The Shipping Ministry is weighing a compromise formula to overhaul the right of first refusal (ROFR) benefit given to local fleet owners for carrying export-import (EXIM) and coastal oil and bulk cargo owned by state-run firms.
The ROFR is expected to be retained when state-run firms finalise their shipping arrangements through a tender. If not, ROFR will not be applicable. Like-wise, if public sector undertakings or government departments opt for hiring of ships on time-charter, ROFR is likely to be retained. But, if they hire ships from the spot market or on voyage charter, ROFR will not apply, according to officials briefed on the plan.
The Ministry’s re-think on the ROFR follows a hue and cry from local fleet owners against a blanket withdrawal of the benefit, considered initially.
In time charter, a ship is hired for a specific period wherein the charterer pays for all fuel the vessel consumes, port charges and a daily hire rate to the owner of the vessel. In voyage/spot charter, a ship is hired for a specific voyage for which the charterer pays the vessel owner on a per-tonne or lump-sum basis. The ship owner pays the port costs, fuel costs and crew costs.
“The new formula being considered by the Ministry is a partial relief for us,” said an executive with a Mumbai-based private shipping company. The proportion of cargo carried on time charter and voyage/spot charter basis is 50:50.
Currently, local shipping companies get a right to match the lowest rate offered by a foreign flag in tenders issued by state-run firms, or otherwise, for hiring ships under the chartering guidelines framed by the director general of shipping. If Indian shipping companies decline, the foreign flag ship that had quoted the lowest rate is allowed to carry the cargo.
“The aim is to bring Indian charterers on par with Indian ship owners,” the government official said.
Lack of government policies and fiscal and financial support has rendered Indian shipping a marginal player on the global stage with a cargo carrying capacity of a meagre 17. 7 million dead weight tonnes (dwt).
This is despite the fact that the country’s vast coastline of some 7,517 km dwarfs those of many other smaller maritime nations who are leaders in this industry and that too without the cargo volumes that India have.
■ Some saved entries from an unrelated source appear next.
Lemma right_columns_ignored_witness :
  well_formed wideLow /\ well_formed wideLow' /\
  lat wideLow = lat wideLow' /\ lon wideLow = lon wideLow' /\
  H wideLow <= W wideLow /\ 0 <= 1 /\
  (forall i j, j < H wideLow -> F wideLow i j = F wideLow' i j) /\
  fst (findLocalMinimaWith (10 # 1) 1 {| U := wideLow; stdout := [] |}) =
    Some [(- 1, 0 - 180)] /\
  fst (findLocalMinimaWith (10 # 1) 1 {| U := wideLow; stdout := [] |}) =
  fst (findLocalMinimaWith (10 # 1) 1 {| U := wideLow'; stdout := [] |}).
Proof.
  split; [grid_shape |]. split; [grid_shape |]. split; [reflexivity |].
  split; [reflexivity |]. split; [unfold H, W, Py.len; simpl; lia |]. split; [lia |].
  split; [exact wideLow_agree |]. split; [vm_compute; reflexivity |].
  apply (right_columns_ignored (10 # 1) 1 wideLow wideLow' []).
  - grid_shape.
  - grid_shape.
  - reflexivity.
  - reflexivity.
  - unfold H, W, Py.len. simpl. lia.
  - lia.
  - exact wideLow_agree.
Defined.
(** * Chat session controller of the local AI assistant front end

    A shallow embedding of the React client:
    - [frontend/src/components/Chat.jsx]: [sendQuery], [escapeHtml],
      [stripHtml], [cancelRequest];
    - [App.jsx]: [addMessage], [replaceLastAssistant], [setSourceList];
    - [Sources.jsx]: the filter of the source panel.

    JavaScript strings are modelled as [string]; the characters the code
    inspects (the five HTML specials, the letters of the markers) are all
    ASCII.  A value that may be [null] or [undefined] is an [option].  The
    built-in [String.prototype.toLowerCase] of the source filter is a
    parameter. *)

From Stdlib Require Import Ascii String Arith Lia.
From stdpp Require Import base list strings.

(** String concatenation unfolds on a literal or a constructor. *)
#[local] Arguments String.append !s1 s2 : simpl nomatch.

(** ** JavaScript string primitives *)

(** The double-quote character, code 34. *)
Definition dquote : ascii := Eval cbv in Ascii.ascii_of_nat 34.

(** [!s] on a string: only the empty string is falsy. *)
Definition truthy (s : string) : bool :=
  match s with
  | EmptyString => false
  | String _ _ => true
  end.

(** [x || ''] on a string that may be missing. *)
Definition orEmpty (x : option string) : string :=
  match x with
  | Some s => if truthy s then s else ""
  | None => ""
  end.

(** [s.startsWith(q)]. *)
Fixpoint startsWith (s q : string) {struct q} : bool :=
  match q with
  | EmptyString => true
  | String a q' =>
      match s with
      | EmptyString => false
      | String b s' => Ascii.eqb a b && startsWith s' q'
      end
  end.

(** [s.includes(q)]: [q] occurs at some position of [s]. *)
Fixpoint includes (s q : string) : bool :=
  startsWith s q ||
  match s with
  | EmptyString => false
  | String _ s' => includes s' q
  end.

(** [toLowerCase] on an ASCII character: the letters A to Z move by 32. *)
Definition asciiLowerChar (c : ascii) : ascii :=
  let n := Ascii.nat_of_ascii c in
  if Nat.leb 65 n && Nat.leb n 90 then Ascii.ascii_of_nat (n + 32) else c.

(** [s.toLowerCase()] for a string [s] of ASCII characters.  On other
    strings the built-in is not modelled: the source panel below takes it
    as a parameter. *)
Fixpoint asciiLowerCase (s : string) : string :=
  match s with
  | EmptyString => ""
  | String c s' => String (asciiLowerChar c) (asciiLowerCase s')
  end.

(** A string of ASCII characters. *)
Fixpoint isAscii (s : string) : bool :=
  match s with
  | EmptyString => true
  | String c s' => Nat.ltb (Ascii.nat_of_ascii c) 128 && isAscii s'
  end.

(** ** Escaping and stripping markup (Chat.jsx) *)

(** The object literal of [escapeHtml], applied to one matched character;
    a character outside the class (ampersand, angle brackets, double and
    single quote) is kept. *)
Definition escapeChar (c : ascii) : string :=
  if Ascii.eqb c "&" then "&amp;"
  else if Ascii.eqb c "<" then "&lt;"
  else if Ascii.eqb c ">" then "&gt;"
  else if Ascii.eqb c dquote then "&quot;"
  else if Ascii.eqb c "'" then "&#039;"
  else String c "".

(** [text.replace(re, c => table[c])] with [re] the global class of the
    five characters above. *)
Fixpoint replaceSpecials (text : string) : string :=
  match text with
  | EmptyString => ""
  | String c rest => escapeChar c +:+ replaceSpecials rest
  end.

(** [escapeHtml(text)]: [if (!text) return ''], then the replacement. *)
Definition escapeHtml (text : option string) : string :=
  match text with
  | None => ""
  | Some s => if truthy s then replaceSpecials s else ""
  end.

(** [html.replace(/<[^>]*>/g, '')], read as a scanner.  [tag = None]: outside
    a match.  [tag = Some buf]: a [<] was seen and [buf] holds the text from
    it on; the match completes at the first [>], and when the input ends
    first nothing from that [<] on can match, so [buf] is kept as it is. *)
Fixpoint stripTags (tag : option string) (html : string) : string :=
  match html with
  | EmptyString =>
      match tag with
      | None => ""
      | Some buf => buf
      end
  | String c rest =>
      match tag with
      | None =>
          if Ascii.eqb c "<" then stripTags (Some "<") rest
          else String c (stripTags None rest)
      | Some buf =>
          if Ascii.eqb c ">" then stripTags None rest
          else stripTags (Some (buf +:+ String c "")) rest
      end
  end.

(** [stripHtml(html)]. *)
Definition stripHtml (html : option string) : string :=
  match html with
  | None => ""
  | Some s => if truthy s then stripTags None s else ""
  end.

(** The markup [sendQuery] stores for a question: [<div>${escapeHtml(q)}</div>]. *)
Definition userMarkup (q : string) : string :=
  "<div>" +:+ escapeHtml (Some q) +:+ "</div>".

(** [c] occurs in [s]. *)
Fixpoint occurs (c : ascii) (s : string) : bool :=
  match s with
  | EmptyString => false
  | String a s' => Ascii.eqb a c || occurs c s'
  end.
Local fleet owners say the government should make Indian shipping competitive compared to foreign peers. “Let us use Indian cargo to incentivise flagging into India rather than permitting foreign flags to access our cargo. This will not only check flight of freight, it will lead to higher tonnage (capacity), taxes and employment to Indian seafarers,” according to the Indian National Shipowners Association (INSA), a 42-member strong group.
India paid $52 billion in freight to foreign shipping companies in FY17 who now carry about 92 per cent of India’s external trade shipped by sea, according to the Reserve Bank of India. This flight of freight is a loss of foreign exchange to the national exchequer, says INSA.
“Of even bigger significance is the need to retain control and secure transportation of critical cargoes, says Anil Devli, CEO of INSA.